300pxIl coenzima acido folico (a sinistra) comparato al farmaco
anti-cancro metotrexato (a destra).
Inibitore enzimatico
L'uso più comune degli inibitori enzimatici è rappresentato dalla sintesi di farmaci. Molti di essi, infatti, hanno come
bersaglio enzimi umani e possono correggere alcune situazioni patologiche. Tuttavia, non tutti i farmaci sono
inibitori enzimatici. Alcuni, come i farmaci antiepilettici, alterano l'attività enzimatica causando una maggiore o
minore produzione dell'enzima. Questi effetti sono chiamati induzione e inibizione enzimatica e derivano da
alterazioni dell'espressione genica, che non sono legate all'inibizione enzimatica finora descritta. Altri farmaci
interagiscono con bersagli cellulari diversi dagli enzimi, come i canali ionici o i recettori di membrana.
Un esempio interessante di inibitore enzimatico medicinale è il sildenafil, principio attivo del Viagra, (figura a
destra) un trattamento comune per le disfunzioni erettili maschili. Questo composto è un potente inibitore della
fosfodiesterasi-5, l'enzima che degrada la molecola guanosina monofosfato ciclica.[25] Questa molecola, che svolge
funzione di segnale, provoca il rilassamento della muscolatura liscia e consente al sangue di affluire all'interno del
corpo cavernoso, causando l'erezione. Il farmaco, abbassando l'attività dell'enzima che blocca il segnale, mantiene
quest'ultimo per un più lungo periodo di tempo.

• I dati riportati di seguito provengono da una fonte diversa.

(** A JavaScript [Map] as an association list in insertion order. *)
Fixpoint alist_get {K V : Type} (eqb : K -> K -> bool) (k : K)
    (m : list (K * V)) : option V :=
  match m with
  | [] => None
  | (k', v) :: rest => if eqb k' k then Some v else alist_get eqb k rest
  end.

Fixpoint alist_set {K V : Type} (eqb : K -> K -> bool) (k : K) (v : V)
    (m : list (K * V)) : list (K * V) :=
  match m with
  | [] => [(k, v)]
  | (k', v') :: rest =>
      if eqb k' k then (k', v) :: rest else (k', v') :: alist_set eqb k v rest
  end.

Module Effect.

(** ** Data model *)

Definition EffectId := nat.
Definition DepId := nat.

Inductive TargetKind := PlainObject | ArrayTarget | MapTarget | SetTarget.

(** A reactive target: its identity and what [isArray] / [isMap] see. *)
Record Target := mkTarget { tid : nat; tkind : TargetKind }.

Definition isArray (t : Target) : bool :=
  match tkind t with ArrayTarget => true | _ => false end.

Definition isMap (t : Target) : bool :=
  match tkind t with MapTarget => true | _ => false end.

Definition TargetKind_eqb (a b : TargetKind) : bool :=
  match a, b with
  | PlainObject, PlainObject | ArrayTarget, ArrayTarget
  | MapTarget, MapTarget | SetTarget, SetTarget => true
  | _, _ => false
  end.

Definition Target_eqb (a b : Target) : bool :=
  Nat.eqb (tid a) (tid b) && TargetKind_eqb (tkind a) (tkind b).

(** Property keys.  A string key is kept by what the comparison
    [key >= newLength] makes of it: ["length"], the canonical decimal
    string of an index [i] (a number), or any other name (not a number, so
    every comparison with it is false).  Symbols are the fourth kind; the
    two sentinels of effect.ts are symbols. *)
Inductive Key :=
| KLength
| KIndex (i : N)
| KProp (name : string)
| KSymbol (id : nat).

Definition ITERATE_KEY : Key := KSymbol 0.
Definition MAP_KEY_ITERATE_KEY : Key := KSymbol 1.

Definition Key_eqb (a b : Key) : bool :=
  match a, b with
  | KLength, KLength => true
  | KIndex i, KIndex j => N.eqb i j
  | KProp x, KProp y => String.eqb x y
  | KSymbol x, KSymbol y => Nat.eqb x y
  | _, _ => false
  end.

(** [isIntegerKey] of @vue/shared: a string that is the decimal writing of
    a non-negative integer. *)
Definition isIntegerKey (k : option Key) : bool :=
  match k with Some (KIndex _) => true | _ => false end.

Inductive TrackOpTypes := GET | HAS | ITERATE.
Inductive TriggerOpTypes := SET | ADD | DELETE | CLEAR.

(** What a user function may do: the calls into the API of effect.ts. *)
Inductive Op :=
| OTrack (target : Target) (type : TrackOpTypes) (key : Key)
| OTrigger (target : Target) (type : TriggerOpTypes) (key : option Key)
           (newValue : option Z)
| ORun (e : EffectId)
| OStop (e : EffectId)
| OPauseTracking
| OEnableTracking
| OResetTracking
| OThrow.

(** dep.ts: [Dep = Set<ReactiveEffect> & TrackedMarkers].  The set is kept
    in insertion order, as a JavaScript Set iterates. *)
Record Dep := mkDep { members : list EffectId; w : Z; n : Z }.

Record ReactiveEffect := mkEffect {
  active : bool;
  deps : list DepId;
  parent : option EffectId;
  computed : bool;
  allowRecurse : bool;
  deferStop : bool;
  onStop : bool;
  fn : list Op;
  scheduler : option (list Op)
}.

(** What the trace records: a call of an effect's [fn], of its
    [scheduler], of its [onStop] hook, and [triggerEffect] letting an effect
    through its guard. *)
Inductive Event :=
| EvFn (e : EffectId)
| EvScheduler (e : EffectId)
| EvOnStop (e : EffectId)
| EvFire (e : EffectId).

(** The module-level variables of effect.ts, the two object stores and the
    trace. *)
Record State := mkState {
  effects : EffectId -> ReactiveEffect;
  depStore : DepId -> Dep;
  nextDep : DepId;
  targetMap : list (Target * list (Key * DepId));
  effectTrackDepth : Z;
  trackOpBit : Z;
  activeEffect : option EffectId;
  shouldTrack : bool;
  trackStack : list bool;
  log : list Event
}.

Inductive Outcome := Normal | Thrown.

Definition maxMarkerBits : Z := 30.

(** *** Field updates *)

Definition setEffects (s : State) (v : EffectId -> ReactiveEffect) : State :=
  mkState v (depStore s) (nextDep s) (targetMap s) (effectTrackDepth s)
          (trackOpBit s) (activeEffect s) (shouldTrack s) (trackStack s) (log s).

Definition setDepStore (s : State) (v : DepId -> Dep) : State :=
  mkState (effects s) v (nextDep s) (targetMap s) (effectTrackDepth s)
          (trackOpBit s) (activeEffect s) (shouldTrack s) (trackStack s) (log s).

Definition setNextDep (s : State) (v : DepId) : State :=
  mkState (effects s) (depStore s) v (targetMap s) (effectTrackDepth s)
          (trackOpBit s) (activeEffect s) (shouldTrack s) (trackStack s) (log s).

Definition setTargetMap (s : State) (v : list (Target * list (Key * DepId))) : State :=
  mkState (effects s) (depStore s) (nextDep s) v (effectTrackDepth s)
          (trackOpBit s) (activeEffect s) (shouldTrack s) (trackStack s) (log s).

Definition setEffectTrackDepth (s : State) (v : Z) : State :=
  mkState (effects s) (depStore s) (nextDep s) (targetMap s) v
          (trackOpBit s) (activeEffect s) (shouldTrack s) (trackStack s) (log s).

Definition setTrackOpBit (s : State) (v : Z) : State :=
  mkState (effects s) (depStore s) (nextDep s) (targetMap s) (effectTrackDepth s)
          v (activeEffect s) (shouldTrack s) (trackStack s) (log s).

Definition setActiveEffect (s : State) (v : option EffectId) : State :=
  mkState (effects s) (depStore s) (nextDep s) (targetMap s) (effectTrackDepth s)
          (trackOpBit s) v (shouldTrack s) (trackStack s) (log s).

Definition setShouldTrack (s : State) (v : bool) : State :=
  mkState (effects s) (depStore s) (nextDep s) (targetMap s) (effectTrackDepth s)
          (trackOpBit s) (activeEffect s) v (trackStack s) (log s).

Definition setTrackStack (s : State) (v : list bool) : State :=
  mkState (effects s) (depStore s) (nextDep s) (targetMap s) (effectTrackDepth s)
          (trackOpBit s) (activeEffect s) (shouldTrack s) v (log s).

Un altro esempio della somiglianza strutturale di alcuni inibitori ai substrati degli enzimi bersaglio è rappresentato
nella figura, dove si confronta il farmaco metotrexate con l'acido folico. L'acido folico è la forma ossidata del
substrato del diidrofolato reduttasi, un enzima fortemente inibito dal methotrexate. Il Methotrexate blocca l'azione
del diidrofolato reduttasi fermando quindi la biosintesi della timidina. Questo blocco della biosintesi nucleotidica è
selettivamente tossica per le cellule che crescono rapidamente, e per questo motivo il methotrexate è spesso usato
nella chemioterapia.[26]
Gli inibitori usati in farmacologia servono anche ad inibire gli enzimi necessari alla sopravvivenza dei
microorganismi patogeni. Ad esempio, i batteri sono protetti da una spessa parete cellulare formata da
peptidoglicani. Molti antibiotici come la penicillina e la vancomicina inibiscono gli enzimi che li producono.[27]
Questo provoca una perdita di resistenza della parete e la sua rottura. Nella figura, una molecola di penicillina si lega
al suo bersaglio, la transpeptidasi del batterio Streptomyces R61.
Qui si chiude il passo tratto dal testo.